Data provided Start Marker

(** Ill-formed inputs never yield an instance, start no browser and set
    no attribute of [__init__]. *)
Lemma new_ill_formed (w : World) (a : CallArgs) (h : Heap) :
  well_formed w a h = false →
  ∃ e, res (new w a h) = Raise e ∧
       registered (new w a h) = None ∧
       objects (heap (new w a h)) =
         <[fresh (dom (objects h)):=bare_attrs a]> (objects h).
Proof.
  unfold well_formed. intros Hwf. rewrite new_run. cbv zeta.
  unfold bind, __init__.
  destruct (IN_WINDOWS w || bool_decide (is_Some (os_geteuid w))) eqn:Henv.
  - erewrite bind_ok by (by apply IS_ROOT_run).
    simpl in Hwf. cbn [webdriver_options with_defaults].
    destruct (arg_webdriver_options a) as [l|]; [|done].
    apply bool_decide_eq_false in Hwf.
    apply eq_None_not_Some in Hwf.
    erewrite (bind_ok (ret l)) by reflexivity. rewrite after_nil.
    erewrite (bind_raise (list_append l _))
      by (unfold list_append; simpl; rewrite Hwf; reflexivity).
    unfold after, registered. simpl. eexists. split_and!; try done.
    by destruct (IN_WINDOWS w).
  - apply orb_false_iff in Henv as [Hwin Hg].
    apply bool_decide_eq_false in Hg. apply eq_None_not_Some in Hg.
    erewrite (bind_raise (IS_ROOT w))
      by (unfold IS_ROOT, geteuid, bind, emit; rewrite Hwin, Hg;
          reflexivity).
    unfold registered. simpl. eauto.
Qed.

Lemma new_returns_well_formed (w : World) (a : CallArgs) (h : Heap)
    (self : loc) :
  res (new w a h) = Ok self → well_formed w a h = true.
Proof.
  intros Hres. destruct (well_formed w a h) eqn:Hwf; [done|].
  apply new_ill_formed in Hwf as (e & He & _). congruence.
Qed.

(** The value of [IS_ROOT], when it has one, does not depend on the heap. *)
Lemma IS_ROOT_res (w : World) (h : Heap) (b : bool) :
  res (IS_ROOT w h) = Ok b →
  IN_WINDOWS w || bool_decide (is_Some (os_geteuid w)) = true ∧
  superuser w = b.
Proof.
  intros Hres.
  destruct (IN_WINDOWS w || bool_decide (is_Some (os_geteuid w))) eqn:Henv.
  - rewrite IS_ROOT_run in Hres by done. simpl in Hres. by inversion Hres.
  - apply orb_false_iff in Henv as [Hwin Hg].
    apply bool_decide_eq_false in Hg. apply eq_None_not_Some in Hg.
    unfold IS_ROOT, geteuid, bind, emit in Hres.
    rewrite Hwin, Hg in Hres. discriminate.
Qed.

(** ** The rules *)

Lemma elem_of_apply_rules (x : string) (rs : list rule) (base : list string) :
  x ∈ apply_rules rs base ↔ x ∈ base ∨ (true, x) ∈ rs.
Proof.
  revert base. induction rs as [|[b y] rs IH]; intros base.
  - simpl. rewrite elem_of_nil. tauto.
  - change (apply_rules ((b, y) :: rs) base)
      with (apply_rules rs (apply_rule base (b, y))).
    rewrite IH, elem_of_cons. unfold apply_rule. destruct b; simpl.
    + rewrite elem_of_app, list_elem_of_singleton.
      split; [intros [[?| ->]|?]|intros [?|[[= ->]|?]]]; auto.
    + split; [intros [?|?]|intros [?|[?|?]]]; auto. discriminate.
Qed.

Lemma apply_rules_Permutation (rs rs' : list rule) (base : list string) :
  rs ≡ₚ rs' →
  list_to_set (apply_rules rs base) =@{gset string}
  list_to_set (apply_rules rs' base).
Proof.
  intros Hp. apply set_eq. intros x.
  rewrite !elem_of_list_to_set, !elem_of_apply_rules.
  by rewrite Hp.
Qed.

Data provided End Marker

Exercise brief: Give the exact lines, and only those, from the line containing "apply bool_decide_eq_false in Hwf." through the line containing "x ∈ apply_rules" in the entries above.

Solution below:
    apply bool_decide_eq_false in Hwf.
    apply eq_None_not_Some in Hwf.
    erewrite (bind_ok (ret l)) by reflexivity. rewrite after_nil.
    erewrite (bind_raise (list_append l _))
      by (unfold list_append; simpl; rewrite Hwf; reflexivity).
    unfold after, registered. simpl. eexists. split_and!; try done.
    by destruct (IN_WINDOWS w).
  - apply orb_false_iff in Henv as [Hwin Hg].
    apply bool_decide_eq_false in Hg. apply eq_None_not_Some in Hg.
    erewrite (bind_raise (IS_ROOT w))
      by (unfold IS_ROOT, geteuid, bind, emit; rewrite Hwin, Hg;
          reflexivity).
    unfold registered. simpl. eauto.
Qed.

Lemma new_returns_well_formed (w : World) (a : CallArgs) (h : Heap)
    (self : loc) :
  res (new w a h) = Ok self → well_formed w a h = true.
Proof.
  intros Hres. destruct (well_formed w a h) eqn:Hwf; [done|].
  apply new_ill_formed in Hwf as (e & He & _). congruence.
Qed.

(** The value of [IS_ROOT], when it has one, does not depend on the heap. *)
Lemma IS_ROOT_res (w : World) (h : Heap) (b : bool) :
  res (IS_ROOT w h) = Ok b →
  IN_WINDOWS w || bool_decide (is_Some (os_geteuid w)) = true ∧
  superuser w = b.
Proof.
  intros Hres.
  destruct (IN_WINDOWS w || bool_decide (is_Some (os_geteuid w))) eqn:Henv.
  - rewrite IS_ROOT_run in Hres by done. simpl in Hres. by inversion Hres.
  - apply orb_false_iff in Henv as [Hwin Hg].
    apply bool_decide_eq_false in Hg. apply eq_None_not_Some in Hg.
    unfold IS_ROOT, geteuid, bind, emit in Hres.
    rewrite Hwin, Hg in Hres. discriminate.
Qed.

(** ** The rules *)

Lemma elem_of_apply_rules (x : string) (rs : list rule) (base : list string) :
  x ∈ apply_rules rs base ↔ x ∈ base ∨ (true, x) ∈ rs.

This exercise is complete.